**Provided data:**
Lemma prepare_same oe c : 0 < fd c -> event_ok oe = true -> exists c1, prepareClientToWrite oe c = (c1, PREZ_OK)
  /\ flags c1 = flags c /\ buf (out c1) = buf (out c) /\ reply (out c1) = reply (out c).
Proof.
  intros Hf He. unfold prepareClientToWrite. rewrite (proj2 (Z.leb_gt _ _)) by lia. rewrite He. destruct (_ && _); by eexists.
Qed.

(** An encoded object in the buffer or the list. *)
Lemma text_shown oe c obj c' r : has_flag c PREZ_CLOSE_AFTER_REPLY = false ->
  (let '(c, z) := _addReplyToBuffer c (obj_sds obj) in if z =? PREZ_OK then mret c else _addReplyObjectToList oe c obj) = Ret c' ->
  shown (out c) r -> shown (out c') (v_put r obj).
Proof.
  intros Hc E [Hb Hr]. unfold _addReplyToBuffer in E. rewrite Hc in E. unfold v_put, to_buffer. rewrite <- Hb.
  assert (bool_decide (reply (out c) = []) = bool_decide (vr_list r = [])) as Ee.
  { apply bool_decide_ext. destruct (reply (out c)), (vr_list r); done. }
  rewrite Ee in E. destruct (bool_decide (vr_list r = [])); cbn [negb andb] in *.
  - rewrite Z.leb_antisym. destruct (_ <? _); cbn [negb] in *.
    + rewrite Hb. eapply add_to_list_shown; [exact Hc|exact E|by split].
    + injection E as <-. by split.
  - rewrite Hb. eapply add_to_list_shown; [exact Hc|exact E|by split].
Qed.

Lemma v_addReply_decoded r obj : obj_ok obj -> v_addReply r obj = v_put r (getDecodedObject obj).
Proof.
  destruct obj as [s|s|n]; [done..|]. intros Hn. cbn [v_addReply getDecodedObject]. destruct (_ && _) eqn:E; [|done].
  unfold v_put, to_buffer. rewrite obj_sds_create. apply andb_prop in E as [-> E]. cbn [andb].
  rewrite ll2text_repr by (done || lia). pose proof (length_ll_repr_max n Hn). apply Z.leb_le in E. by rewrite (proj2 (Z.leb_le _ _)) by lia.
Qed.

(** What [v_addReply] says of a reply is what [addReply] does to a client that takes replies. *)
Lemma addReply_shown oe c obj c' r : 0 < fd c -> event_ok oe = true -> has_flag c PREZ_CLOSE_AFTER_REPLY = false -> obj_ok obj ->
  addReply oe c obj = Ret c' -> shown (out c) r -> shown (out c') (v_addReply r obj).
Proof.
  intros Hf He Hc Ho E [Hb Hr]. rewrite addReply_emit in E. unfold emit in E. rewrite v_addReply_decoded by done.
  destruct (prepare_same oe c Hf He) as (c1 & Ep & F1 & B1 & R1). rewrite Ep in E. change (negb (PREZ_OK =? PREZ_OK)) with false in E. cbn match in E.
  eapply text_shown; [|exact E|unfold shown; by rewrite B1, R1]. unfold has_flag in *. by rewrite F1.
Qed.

==

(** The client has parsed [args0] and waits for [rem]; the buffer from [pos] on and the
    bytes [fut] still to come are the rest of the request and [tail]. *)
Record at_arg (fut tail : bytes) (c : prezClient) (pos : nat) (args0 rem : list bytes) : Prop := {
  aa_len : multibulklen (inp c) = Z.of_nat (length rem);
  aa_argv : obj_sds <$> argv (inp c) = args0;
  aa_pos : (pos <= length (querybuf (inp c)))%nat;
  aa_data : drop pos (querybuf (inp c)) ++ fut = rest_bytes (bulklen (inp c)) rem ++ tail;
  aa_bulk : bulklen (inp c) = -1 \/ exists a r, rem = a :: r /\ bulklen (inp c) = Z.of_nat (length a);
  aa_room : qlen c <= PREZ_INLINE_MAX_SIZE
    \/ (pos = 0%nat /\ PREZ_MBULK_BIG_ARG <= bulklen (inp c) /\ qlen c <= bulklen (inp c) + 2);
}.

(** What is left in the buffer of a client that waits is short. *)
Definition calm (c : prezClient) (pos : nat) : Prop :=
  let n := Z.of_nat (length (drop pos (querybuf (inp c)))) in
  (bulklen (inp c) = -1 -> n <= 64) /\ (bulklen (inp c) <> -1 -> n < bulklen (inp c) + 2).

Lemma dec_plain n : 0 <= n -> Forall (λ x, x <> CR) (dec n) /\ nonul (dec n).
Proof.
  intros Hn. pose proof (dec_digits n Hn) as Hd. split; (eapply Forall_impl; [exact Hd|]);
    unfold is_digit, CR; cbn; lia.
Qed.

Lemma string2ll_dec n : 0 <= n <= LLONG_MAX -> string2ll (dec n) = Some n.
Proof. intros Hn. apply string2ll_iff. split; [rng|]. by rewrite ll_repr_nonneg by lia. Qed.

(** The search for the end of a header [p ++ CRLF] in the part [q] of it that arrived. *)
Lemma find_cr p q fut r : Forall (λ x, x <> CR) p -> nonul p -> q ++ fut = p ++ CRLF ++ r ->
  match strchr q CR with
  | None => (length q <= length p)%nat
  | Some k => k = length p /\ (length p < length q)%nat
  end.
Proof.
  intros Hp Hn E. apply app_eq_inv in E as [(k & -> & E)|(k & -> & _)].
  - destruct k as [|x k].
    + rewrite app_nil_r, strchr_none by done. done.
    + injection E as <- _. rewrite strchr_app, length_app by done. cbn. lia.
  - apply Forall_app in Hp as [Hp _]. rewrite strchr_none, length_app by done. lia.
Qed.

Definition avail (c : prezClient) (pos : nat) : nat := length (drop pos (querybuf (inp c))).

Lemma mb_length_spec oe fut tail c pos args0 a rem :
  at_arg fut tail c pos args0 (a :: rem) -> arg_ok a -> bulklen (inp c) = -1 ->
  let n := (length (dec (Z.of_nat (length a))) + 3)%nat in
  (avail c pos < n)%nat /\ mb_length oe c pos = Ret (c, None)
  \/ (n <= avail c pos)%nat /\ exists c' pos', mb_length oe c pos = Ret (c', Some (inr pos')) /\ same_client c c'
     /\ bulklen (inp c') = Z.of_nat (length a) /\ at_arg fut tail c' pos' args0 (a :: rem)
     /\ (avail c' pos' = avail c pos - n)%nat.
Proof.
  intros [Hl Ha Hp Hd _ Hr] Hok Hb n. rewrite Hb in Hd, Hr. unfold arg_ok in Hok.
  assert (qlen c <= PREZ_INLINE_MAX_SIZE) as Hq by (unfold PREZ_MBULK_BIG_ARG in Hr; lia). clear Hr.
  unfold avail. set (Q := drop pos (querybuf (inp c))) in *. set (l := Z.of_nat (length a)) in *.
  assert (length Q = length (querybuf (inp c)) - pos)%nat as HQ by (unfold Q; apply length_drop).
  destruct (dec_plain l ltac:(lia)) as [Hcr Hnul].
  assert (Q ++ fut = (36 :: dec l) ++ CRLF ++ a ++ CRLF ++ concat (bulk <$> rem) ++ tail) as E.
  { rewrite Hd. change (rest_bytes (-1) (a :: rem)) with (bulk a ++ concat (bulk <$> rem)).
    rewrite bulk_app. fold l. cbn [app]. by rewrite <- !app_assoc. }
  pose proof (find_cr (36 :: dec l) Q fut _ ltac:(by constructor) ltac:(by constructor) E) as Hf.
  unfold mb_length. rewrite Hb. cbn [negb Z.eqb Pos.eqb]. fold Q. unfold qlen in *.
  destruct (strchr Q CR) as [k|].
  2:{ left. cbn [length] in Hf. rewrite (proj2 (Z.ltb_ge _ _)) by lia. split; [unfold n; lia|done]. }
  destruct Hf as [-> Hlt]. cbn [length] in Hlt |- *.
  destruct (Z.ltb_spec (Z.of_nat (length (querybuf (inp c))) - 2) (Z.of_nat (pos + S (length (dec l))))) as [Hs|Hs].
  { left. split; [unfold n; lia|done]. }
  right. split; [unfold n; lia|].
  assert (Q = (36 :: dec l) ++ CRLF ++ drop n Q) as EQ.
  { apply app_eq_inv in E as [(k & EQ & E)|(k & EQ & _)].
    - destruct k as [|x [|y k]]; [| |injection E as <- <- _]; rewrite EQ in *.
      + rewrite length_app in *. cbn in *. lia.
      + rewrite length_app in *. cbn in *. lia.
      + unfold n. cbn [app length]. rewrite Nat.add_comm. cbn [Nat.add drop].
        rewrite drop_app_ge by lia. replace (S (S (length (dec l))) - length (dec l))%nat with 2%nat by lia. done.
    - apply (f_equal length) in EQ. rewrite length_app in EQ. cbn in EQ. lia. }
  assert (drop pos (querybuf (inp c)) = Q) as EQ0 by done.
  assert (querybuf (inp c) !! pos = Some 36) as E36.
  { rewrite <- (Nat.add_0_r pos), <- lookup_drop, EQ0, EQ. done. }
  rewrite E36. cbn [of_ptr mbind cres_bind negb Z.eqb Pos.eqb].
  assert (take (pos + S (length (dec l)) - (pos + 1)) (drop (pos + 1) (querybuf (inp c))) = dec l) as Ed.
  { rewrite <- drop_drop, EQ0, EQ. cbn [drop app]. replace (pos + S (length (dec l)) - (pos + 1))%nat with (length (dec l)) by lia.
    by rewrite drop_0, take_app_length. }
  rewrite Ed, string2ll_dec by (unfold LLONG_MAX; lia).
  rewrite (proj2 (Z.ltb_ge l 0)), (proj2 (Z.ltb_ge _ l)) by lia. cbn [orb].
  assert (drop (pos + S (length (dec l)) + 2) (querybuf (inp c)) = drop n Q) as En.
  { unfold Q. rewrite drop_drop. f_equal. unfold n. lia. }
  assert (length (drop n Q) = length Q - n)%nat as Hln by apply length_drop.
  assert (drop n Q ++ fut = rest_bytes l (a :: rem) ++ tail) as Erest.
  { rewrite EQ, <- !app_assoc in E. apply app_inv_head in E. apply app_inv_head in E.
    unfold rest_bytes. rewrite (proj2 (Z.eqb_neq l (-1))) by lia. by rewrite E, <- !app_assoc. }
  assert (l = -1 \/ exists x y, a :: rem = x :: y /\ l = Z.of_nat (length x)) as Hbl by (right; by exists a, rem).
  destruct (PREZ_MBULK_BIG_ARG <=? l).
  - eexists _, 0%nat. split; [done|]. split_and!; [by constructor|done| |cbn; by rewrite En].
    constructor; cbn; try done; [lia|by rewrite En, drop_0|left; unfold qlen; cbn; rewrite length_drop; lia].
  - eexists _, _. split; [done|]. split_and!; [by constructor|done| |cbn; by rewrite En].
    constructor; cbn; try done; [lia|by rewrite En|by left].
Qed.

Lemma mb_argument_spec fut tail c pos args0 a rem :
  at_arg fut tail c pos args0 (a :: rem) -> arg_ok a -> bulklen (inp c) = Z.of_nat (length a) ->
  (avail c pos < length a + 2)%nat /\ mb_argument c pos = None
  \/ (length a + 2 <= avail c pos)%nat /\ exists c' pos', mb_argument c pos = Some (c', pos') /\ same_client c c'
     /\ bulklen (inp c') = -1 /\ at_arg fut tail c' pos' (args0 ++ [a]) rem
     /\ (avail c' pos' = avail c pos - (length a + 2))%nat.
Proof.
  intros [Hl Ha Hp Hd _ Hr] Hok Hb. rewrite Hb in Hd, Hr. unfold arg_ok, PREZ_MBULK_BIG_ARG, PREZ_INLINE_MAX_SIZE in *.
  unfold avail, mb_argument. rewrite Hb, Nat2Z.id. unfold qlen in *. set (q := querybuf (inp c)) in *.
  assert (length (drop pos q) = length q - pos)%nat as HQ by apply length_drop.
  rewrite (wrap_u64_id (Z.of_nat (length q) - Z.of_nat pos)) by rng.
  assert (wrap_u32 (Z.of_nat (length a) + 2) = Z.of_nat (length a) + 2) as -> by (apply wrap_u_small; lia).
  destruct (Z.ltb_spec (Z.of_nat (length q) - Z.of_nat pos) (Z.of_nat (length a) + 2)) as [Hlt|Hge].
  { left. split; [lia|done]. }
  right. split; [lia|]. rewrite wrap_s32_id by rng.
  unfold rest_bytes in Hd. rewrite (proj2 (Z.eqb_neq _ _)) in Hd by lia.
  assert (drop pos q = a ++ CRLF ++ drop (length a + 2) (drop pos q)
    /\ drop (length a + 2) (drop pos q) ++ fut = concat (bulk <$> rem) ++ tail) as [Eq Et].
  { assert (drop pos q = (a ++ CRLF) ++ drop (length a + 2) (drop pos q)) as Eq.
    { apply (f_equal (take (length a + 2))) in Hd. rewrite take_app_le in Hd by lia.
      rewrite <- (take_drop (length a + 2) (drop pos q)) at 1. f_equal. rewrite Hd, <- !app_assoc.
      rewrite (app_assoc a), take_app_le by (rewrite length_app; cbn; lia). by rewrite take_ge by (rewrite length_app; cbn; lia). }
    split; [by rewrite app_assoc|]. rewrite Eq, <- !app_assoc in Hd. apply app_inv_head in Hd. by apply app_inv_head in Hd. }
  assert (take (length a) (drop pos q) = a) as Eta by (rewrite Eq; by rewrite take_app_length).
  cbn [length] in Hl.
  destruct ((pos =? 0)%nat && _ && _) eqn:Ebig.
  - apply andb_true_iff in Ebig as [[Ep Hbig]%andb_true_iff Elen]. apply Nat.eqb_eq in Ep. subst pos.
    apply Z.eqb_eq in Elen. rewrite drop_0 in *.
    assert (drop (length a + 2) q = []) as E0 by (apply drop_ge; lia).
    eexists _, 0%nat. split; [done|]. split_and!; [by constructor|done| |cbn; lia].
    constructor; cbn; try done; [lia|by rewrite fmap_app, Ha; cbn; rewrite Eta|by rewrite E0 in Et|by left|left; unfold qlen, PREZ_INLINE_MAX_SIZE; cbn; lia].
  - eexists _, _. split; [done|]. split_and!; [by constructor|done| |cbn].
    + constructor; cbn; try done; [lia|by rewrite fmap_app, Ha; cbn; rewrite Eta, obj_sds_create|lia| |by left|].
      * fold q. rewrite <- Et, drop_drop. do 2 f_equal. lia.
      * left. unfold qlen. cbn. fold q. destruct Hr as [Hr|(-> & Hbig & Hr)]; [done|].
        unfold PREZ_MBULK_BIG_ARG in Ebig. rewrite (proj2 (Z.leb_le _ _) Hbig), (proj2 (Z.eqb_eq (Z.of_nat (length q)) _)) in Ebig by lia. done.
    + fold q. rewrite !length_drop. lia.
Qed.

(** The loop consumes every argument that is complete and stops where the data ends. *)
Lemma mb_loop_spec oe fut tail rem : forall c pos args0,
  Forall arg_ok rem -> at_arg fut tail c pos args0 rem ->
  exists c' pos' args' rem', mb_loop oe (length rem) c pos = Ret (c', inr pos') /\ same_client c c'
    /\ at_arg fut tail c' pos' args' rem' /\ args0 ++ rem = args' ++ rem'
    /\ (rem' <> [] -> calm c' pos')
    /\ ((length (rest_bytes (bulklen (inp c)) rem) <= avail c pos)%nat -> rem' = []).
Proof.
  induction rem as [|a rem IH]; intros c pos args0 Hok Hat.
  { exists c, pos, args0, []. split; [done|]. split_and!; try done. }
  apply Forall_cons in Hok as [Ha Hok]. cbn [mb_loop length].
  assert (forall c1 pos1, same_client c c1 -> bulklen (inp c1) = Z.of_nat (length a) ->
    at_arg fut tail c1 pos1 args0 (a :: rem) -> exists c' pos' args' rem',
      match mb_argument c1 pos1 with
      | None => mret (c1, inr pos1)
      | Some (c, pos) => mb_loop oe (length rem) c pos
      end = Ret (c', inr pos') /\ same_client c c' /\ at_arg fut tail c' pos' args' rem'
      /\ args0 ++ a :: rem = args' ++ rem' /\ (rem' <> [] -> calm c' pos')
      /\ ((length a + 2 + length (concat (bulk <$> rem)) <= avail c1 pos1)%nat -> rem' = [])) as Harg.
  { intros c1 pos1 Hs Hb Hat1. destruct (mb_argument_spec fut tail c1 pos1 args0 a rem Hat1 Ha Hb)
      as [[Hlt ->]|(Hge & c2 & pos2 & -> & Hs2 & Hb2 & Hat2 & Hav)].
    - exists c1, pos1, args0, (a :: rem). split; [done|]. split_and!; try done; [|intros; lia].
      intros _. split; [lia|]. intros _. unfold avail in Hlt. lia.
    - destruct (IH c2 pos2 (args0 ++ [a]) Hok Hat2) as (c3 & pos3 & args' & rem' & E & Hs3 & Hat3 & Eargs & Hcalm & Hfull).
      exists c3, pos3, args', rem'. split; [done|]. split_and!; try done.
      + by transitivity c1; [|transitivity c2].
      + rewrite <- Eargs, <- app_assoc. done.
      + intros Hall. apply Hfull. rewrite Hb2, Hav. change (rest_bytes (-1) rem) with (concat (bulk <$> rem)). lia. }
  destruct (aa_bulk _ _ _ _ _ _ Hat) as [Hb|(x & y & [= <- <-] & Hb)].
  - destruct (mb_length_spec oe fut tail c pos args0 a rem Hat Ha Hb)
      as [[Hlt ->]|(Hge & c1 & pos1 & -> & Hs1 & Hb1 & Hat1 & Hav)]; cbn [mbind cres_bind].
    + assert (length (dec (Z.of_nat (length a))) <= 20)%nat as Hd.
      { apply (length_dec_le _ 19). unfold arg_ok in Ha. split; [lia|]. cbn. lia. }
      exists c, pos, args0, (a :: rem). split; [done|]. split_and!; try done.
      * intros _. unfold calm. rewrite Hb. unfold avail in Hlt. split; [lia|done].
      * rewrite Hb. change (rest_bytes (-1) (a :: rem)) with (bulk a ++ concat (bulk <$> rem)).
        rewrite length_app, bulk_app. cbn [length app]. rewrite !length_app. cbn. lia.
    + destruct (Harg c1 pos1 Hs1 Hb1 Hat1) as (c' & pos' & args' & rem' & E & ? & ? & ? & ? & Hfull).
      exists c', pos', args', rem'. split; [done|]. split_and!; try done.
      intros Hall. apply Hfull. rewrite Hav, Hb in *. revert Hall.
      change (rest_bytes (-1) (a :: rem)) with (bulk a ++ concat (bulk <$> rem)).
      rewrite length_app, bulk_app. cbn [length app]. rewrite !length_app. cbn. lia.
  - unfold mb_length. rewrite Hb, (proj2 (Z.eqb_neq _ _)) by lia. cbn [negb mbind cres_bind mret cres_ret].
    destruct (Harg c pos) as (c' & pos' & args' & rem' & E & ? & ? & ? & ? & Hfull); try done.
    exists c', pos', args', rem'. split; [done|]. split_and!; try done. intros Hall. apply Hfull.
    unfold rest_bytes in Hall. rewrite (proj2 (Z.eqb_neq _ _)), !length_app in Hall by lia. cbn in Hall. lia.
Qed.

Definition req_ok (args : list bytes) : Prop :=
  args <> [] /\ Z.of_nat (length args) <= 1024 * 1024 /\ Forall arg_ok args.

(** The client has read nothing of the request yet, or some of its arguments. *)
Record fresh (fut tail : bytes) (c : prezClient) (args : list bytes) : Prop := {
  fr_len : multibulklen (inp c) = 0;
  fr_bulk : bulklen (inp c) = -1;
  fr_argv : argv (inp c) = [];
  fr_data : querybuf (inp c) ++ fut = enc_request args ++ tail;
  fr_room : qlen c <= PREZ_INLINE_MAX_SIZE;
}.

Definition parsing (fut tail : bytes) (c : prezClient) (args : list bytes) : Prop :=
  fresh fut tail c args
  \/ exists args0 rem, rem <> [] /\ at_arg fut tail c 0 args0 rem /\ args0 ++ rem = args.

**Problem details:**
Using the entries above, output exactly the lines between the line holding "intros [Hl Ha Hp Hd _ Hr] Hok Hb." and the line holding "destruct (Z.ltb_spec (Z.of_nat (length q)", end lines included, and nothing more.

**Finished task:**
  intros [Hl Ha Hp Hd _ Hr] Hok Hb. rewrite Hb in Hd, Hr. unfold arg_ok, PREZ_MBULK_BIG_ARG, PREZ_INLINE_MAX_SIZE in *.
  unfold avail, mb_argument. rewrite Hb, Nat2Z.id. unfold qlen in *. set (q := querybuf (inp c)) in *.
  assert (length (drop pos q) = length q - pos)%nat as HQ by apply length_drop.
  rewrite (wrap_u64_id (Z.of_nat (length q) - Z.of_nat pos)) by rng.
  assert (wrap_u32 (Z.of_nat (length a) + 2) = Z.of_nat (length a) + 2) as -> by (apply wrap_u_small; lia).
  destruct (Z.ltb_spec (Z.of_nat (length q) - Z.of_nat pos) (Z.of_nat (length a) + 2)) as [Hlt|Hge].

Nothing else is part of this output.